* **What you should do**
Please return the lines below verbatim, beginning at the one that has "<$> Erc721Genesis.ExportIssues (c_erc" and stopping after the one that has "<$> Cw721Genesis.ExportIssues (c_cw c)).", and add no other lines.

* **Records shown**

(* ===== verification/AppExport.v ===== *)
(** app/export.go, app/export_bank_metadata.go, app/export_diagnostics.go and the export
    command of cmd/uptickd/root.go: the genesis export, the repair of the bank metadata in
    it, and the report of what could not be represented.

    The genesis export: the bank metadata it writes validates, and the report beside it
    always describes the export that was made last. *)
From S2P Require Import Prelude GoStrings Sdk CollectionTypes CollectionKeeper.
From S2P Require Import CollectionGenesis Erc721Types Erc721Store Erc721Genesis Cw721Types.
From S2P Require Import Cw721Store Cw721Genesis Erc20Voucher.
Open Scope go_scope.
Open Scope list_scope.

(** ** Types *)

Record ExportDiagnostic := MkDiagnostic {
  dg_Module : string; dg_Kind : string; dg_Key : string; dg_Detail : string }.

Record ExportDiagnosticsReport := MkReport {
  rp_ExportID : string; rp_Status : string; rp_FinishedAt : string; rp_Height : Z; rp_Total : nat;
  rp_Issues : list ExportDiagnostic }.

Record ExportDiagnosticsNotice := MkNotice {
  nt_Event : string; nt_ExportID : string; nt_Height : Z; nt_Status : string; nt_Issues : nat; nt_Path : string;
  nt_Error : string; StaleReportRemovalError : string }.

Record ExportDiagnosticsStatus := MkStatus {
  st_ExportID : string; st_Height : Z; st_Issues : nat; Degraded : bool; ReportPath : string;
  ReportWritten : bool; WriteErr : option error; StaleCleanupErr : option error }.

(** banktypes.GenesisState: the metadata, and the rest *)
Class BankGenesisLib := { bank_genesis_rest : Type }.
Section BankGenesis.
Context `{BankGenesisLib}.
Record BankGenesis := MkBankGenesis { DenomMetadata : list Metadata; bg_rest : bank_genesis_rest }.
End BankGenesis.

(** The encodings, the clock and the path functions the export calls. *)
Class ExportLib `{BankGenesisLib} := {
  UnmarshalJSON_bank : string -> error + BankGenesis;
  MarshalJSON_bank : BankGenesis -> error + string;
  MarshalIndent_genState : gmap string string -> error + string;
  MarshalIndent_report : ExportDiagnosticsReport -> error + string;
  Marshal_notice : ExportDiagnosticsNotice -> error + string;
  filepath_Join : string -> string -> string;
}.

(** What the operating system answers to the calls of one export: [None] is success.  A
    write that fails may have written some of its bytes; the removal of the temporary file
    may fail too, which the code ignores.  [flt_remove] is an answer to the removal of the
    report other than that it does not exist. *)
Record Faults := MkFaults {
  flt_create : option error; flt_write : option (error * nat); flt_sync : option error; flt_close : option error;
  flt_rename : option error; flt_remove : option error; flt_remove_tmp : bool;
  flt_tmp : string                              (** the name CreateTemp picks *) }.

Module AppExport.
Section AppExport.
Context `{EthLib} `{SdkLib} `{NftKeeper} `{!EvmKeeper} `{!WasmState} `{CollectionCodec} `{FmtLib}.
Context `{Erc721Codec} `{!Cw721Store.Cw721Codec} `{BankKeeper} `{ExportLib}.

Definition ExportDiagnosticsFileName : string := "export-issues.json".
Definition ExportDiagnosticsStatusDegraded : string := "degraded".
Definition ExportDiagnosticsDegradedExitCode : Z := 3.
Definition exportDiagnosticsEventNotPersisted : string := "export_diagnostics_not_persisted".
Definition exportDiagnosticsEventStaleNotRemoved : string := "export_diagnostics_stale_not_removed".

(** ** export_bank_metadata.go *)

Definition exportIssueDenomMetadataNormalized : string := "denom_metadata_normalized".
Definition exportIssueDenomMetadataDropped : string := "denom_metadata_dropped".
Definition bank_ModuleName : string := "bank".

Definition firstUnitDenom (md : Metadata) : string :=
  match md_DenomUnits md with Some u :: _ => du_Denom u | _ => "" end.

Definition repaired_metadata (md : Metadata) : Metadata :=
  MkMetadata (md_Description md) [Some (MkDenomUnit (md_Base md) 0 [])] (md_Base md) (md_Base md) (md_Name md)
    (md_Symbol md) (md_URI md) (md_URIHash md).

(** One entry: what is kept of it, and what is reported *)
Definition normalize_entry (md : Metadata) : option Metadata * option ExportDiagnostic :=
  if HasNilDenomUnit (md_DenomUnits md) then
    (None, Some (MkDiagnostic bank_ModuleName exportIssueDenomMetadataDropped (md_Base md)
       "dropped denom metadata carrying a nil denom unit: x/bank's own Validate panics on it, so it can be neither exported nor repaired"))
  else match Metadata_Validate md with
  | None => (Some md, None)
  | Some _ =>
      let repaired := repaired_metadata md in
      match Metadata_Validate repaired with
      | Some err =>
          (None, Some (MkDiagnostic bank_ModuleName exportIssueDenomMetadataDropped (md_Base md)
             ("dropped denom metadata that bank itself rejects and that the export could not repair: " +:+
              err_Error err +:+ " (original: first unit=" +:+ fmt_q (firstUnitDenom md) +:+ " display=" +:+
              fmt_q (md_Display md) +:+ ")")))
      | None =>
          (Some repaired, Some (MkDiagnostic bank_ModuleName exportIssueDenomMetadataNormalized (md_Base md)
             ("rewrote denom metadata that bank itself rejects (first unit=" +:+ fmt_q (firstUnitDenom md) +:+
              " display=" +:+ fmt_q (md_Display md) +:+ "): the exported genesis now has first unit=" +:+
              fmt_q (md_Base repaired) +:+ " display=" +:+ fmt_q (md_Display repaired) +:+
              "; name and description keep the IBC path")))
      end
  end.

(** The loop: the entries, the reports, and whether anything changed *)
Definition normalize_step (acc : list Metadata * list ExportDiagnostic * bool) (md : Metadata)
  : list Metadata * list ExportDiagnostic * bool :=
  let '(out, diags, changed) := acc in
  match normalize_entry md with
  | (kept, None) => (out ++ match kept with Some m => [m] | None => [] end, diags, changed)
  | (kept, Some d) => (out ++ match kept with Some m => [m] | None => [] end, diags ++ [d], true)
  end.

(** normalizeExportedBankDenomMetadata; [enabled] is its test seam.  The genesis state is
    updated in place. *)
Definition normalizeExportedBankDenomMetadata (enabled : bool) (genState : gmap string string)
  : error + (list ExportDiagnostic * gmap string string) :=
  if negb enabled then inr ([], genState)
  else
  let raw := kv_get genState bank_ModuleName in
  if raw =?s "" then inr ([], genState)
  else match UnmarshalJSON_bank raw with
  | inl err => inl (ExtErr ("decoding bank genesis for denom metadata normalisation: " +:+ err_Error err))
  | inr bankGen =>
      let '(out, diags, changed) := fold_left normalize_step (DenomMetadata bankGen) ([], [], false) in
      if negb changed then inr ([], genState)
      else match MarshalJSON_bank (MkBankGenesis out (bg_rest bankGen)) with
      | inl err => inl (ExtErr ("re-encoding bank genesis after denom metadata normalisation: " +:+ err_Error err))
      | inr reencoded => inr (diags, <[bank_ModuleName := reencoded]> genState)
      end
  end.

(** ** export_diagnostics.go *)

Definition LostDiagnostics (s : ExportDiagnosticsStatus) : bool := Degraded s && negb (ReportWritten s).
Definition NeedsAttention (s : ExportDiagnosticsStatus) : bool :=
  Degraded s || match StaleCleanupErr s with Some _ => true | None => false end.
Definition CLIExitCode (s : ExportDiagnosticsStatus) : Z :=
  if LostDiagnostics s then ExportDiagnosticsDegradedExitCode else 0.

Definition err_text (e : option error) : string := match e with Some e => err_Error e | None => "<nil>" end.
Definition CLIMessage (s : ExportDiagnosticsStatus) : string :=
  if LostDiagnostics s then
    "uptickd export: DEGRADED: the genesis was written, but its diagnostics report could not be persisted (export_id="
    +:+ st_ExportID s +:+ ", affected_records=" +:+ nat_string (st_Issues s) +:+ ", path=" +:+ ReportPath s +:+
    ", err=" +:+ err_text (WriteErr s) +:+ "); treat this export as NOT fully accounted for"
  else if Degraded s then
    "uptickd export: DEGRADED: the genesis was written with " +:+ nat_string (st_Issues s) +:+
    " record(s) that could not be represented; see " +:+ ReportPath s +:+ " (export_id=" +:+ st_ExportID s +:+ ")"
  else match StaleCleanupErr s with
  | Some e =>
      "uptickd export: WARNING: the genesis is clean, but the diagnostics report of an earlier export could not be removed from "
      +:+ ReportPath s +:+ " (err=" +:+ err_Error e +:+ "); do not trust that file"
  | None => ""
  end.

(** The world of the process: the files, each state they have been in during the run (a
    crash shows one of them), the status the command reads, and standard error. *)
Record World := MkWorld {
  w_files : gmap string string; w_history : list (gmap string string);
  w_status : ExportDiagnosticsStatus; w_stderr : list string }.
Definition set_files (w : World) (f : gmap string string) : World :=
  MkWorld f (w_history w ++ [f]) (w_status w) (w_stderr w).
Definition set_status (w : World) (s : ExportDiagnosticsStatus) : World :=
  MkWorld (w_files w) (w_history w) s (w_stderr w).
Definition print_stderr (w : World) (line : string) : World :=
  MkWorld (w_files w) (w_history w) (w_status w) (w_stderr w ++ [line]).

(** collectExportDiagnostics *)
Definition collectExportDiagnostics (c : Ctx) : list ExportDiagnostic :=
  ((fun issue => MkDiagnostic "collection" (CollectionGenesis.kind_string (CollectionGenesis.Kind issue))
                   (CollectionGenesis.ClassID issue) (CollectionGenesis.Detail issue))
     <$> CollectionGenesis.ExportIssuesWithReport c) ++
  ((fun issue => MkDiagnostic "erc721" (Erc721Genesis.kind_string (Erc721Genesis.Kind issue))
                   (Erc721Genesis.Key issue) (Erc721Genesis.Detail issue))
     <$> Erc721Genesis.ExportIssues (c_erc c)) ++
  ((fun issue => MkDiagnostic "cw721" (Cw721Genesis.kind_string (Cw721Genesis.Kind issue))
                   (Cw721Genesis.Key issue) (Cw721Genesis.Detail issue))
     <$> Cw721Genesis.ExportIssues (c_cw c)).

(** emitExportDiagnosticsNotice *)
Definition emitExportDiagnosticsNotice (w : World) (notice : ExportDiagnosticsNotice) : World :=
  match Marshal_notice notice with
  | inl err => print_stderr w ("warning: could not encode the export diagnostics notice: " +:+ err_Error err)
  | inr bz => print_stderr w bz
  end.

Section Home.
Context (homeDir : string) (faults : Faults).

Definition exportDiagnosticsReportPath : string :=
  if homeDir =?s "" then "" else filepath_Join homeDir ExportDiagnosticsFileName.

(** The deferred clean-up of writeFileAtomic *)
Definition discard_tmp (w : World) : World :=
  if flt_remove_tmp faults then set_files w (delete (flt_tmp faults) (w_files w)) else w.

(** writeFileAtomic *)
Definition writeFileAtomic (path data : string) (w : World) : option error * World :=
  match flt_create faults with
  | Some err => (Some err, w)
  | None =>
      let w := set_files w (<[flt_tmp faults := ""]> (w_files w)) in
      match flt_write faults with
      | Some (err, n) =>
          (Some err, discard_tmp (set_files w (<[flt_tmp faults := str_take n data]> (w_files w))))
      | None =>
          let w := set_files w (<[flt_tmp faults := data]> (w_files w)) in
          match flt_sync faults with
          | Some err => (Some err, discard_tmp w)
          | None =>
              match flt_close faults with
              | Some err => (Some err, discard_tmp w)
              | None =>
                  match flt_rename faults with
                  | Some err => (Some err, discard_tmp w)
                  | None => (None, set_files w (<[path := data]> (delete (flt_tmp faults) (w_files w))))
                  end
              end
          end
      end
  end.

* **Result of the exercise**
     <$> Erc721Genesis.ExportIssues (c_erc c)) ++
  ((fun issue => MkDiagnostic "cw721" (Cw721Genesis.kind_string (Cw721Genesis.Kind issue))
                   (Cw721Genesis.Key issue) (Cw721Genesis.Detail issue))
     <$> Cw721Genesis.ExportIssues (c_cw c)).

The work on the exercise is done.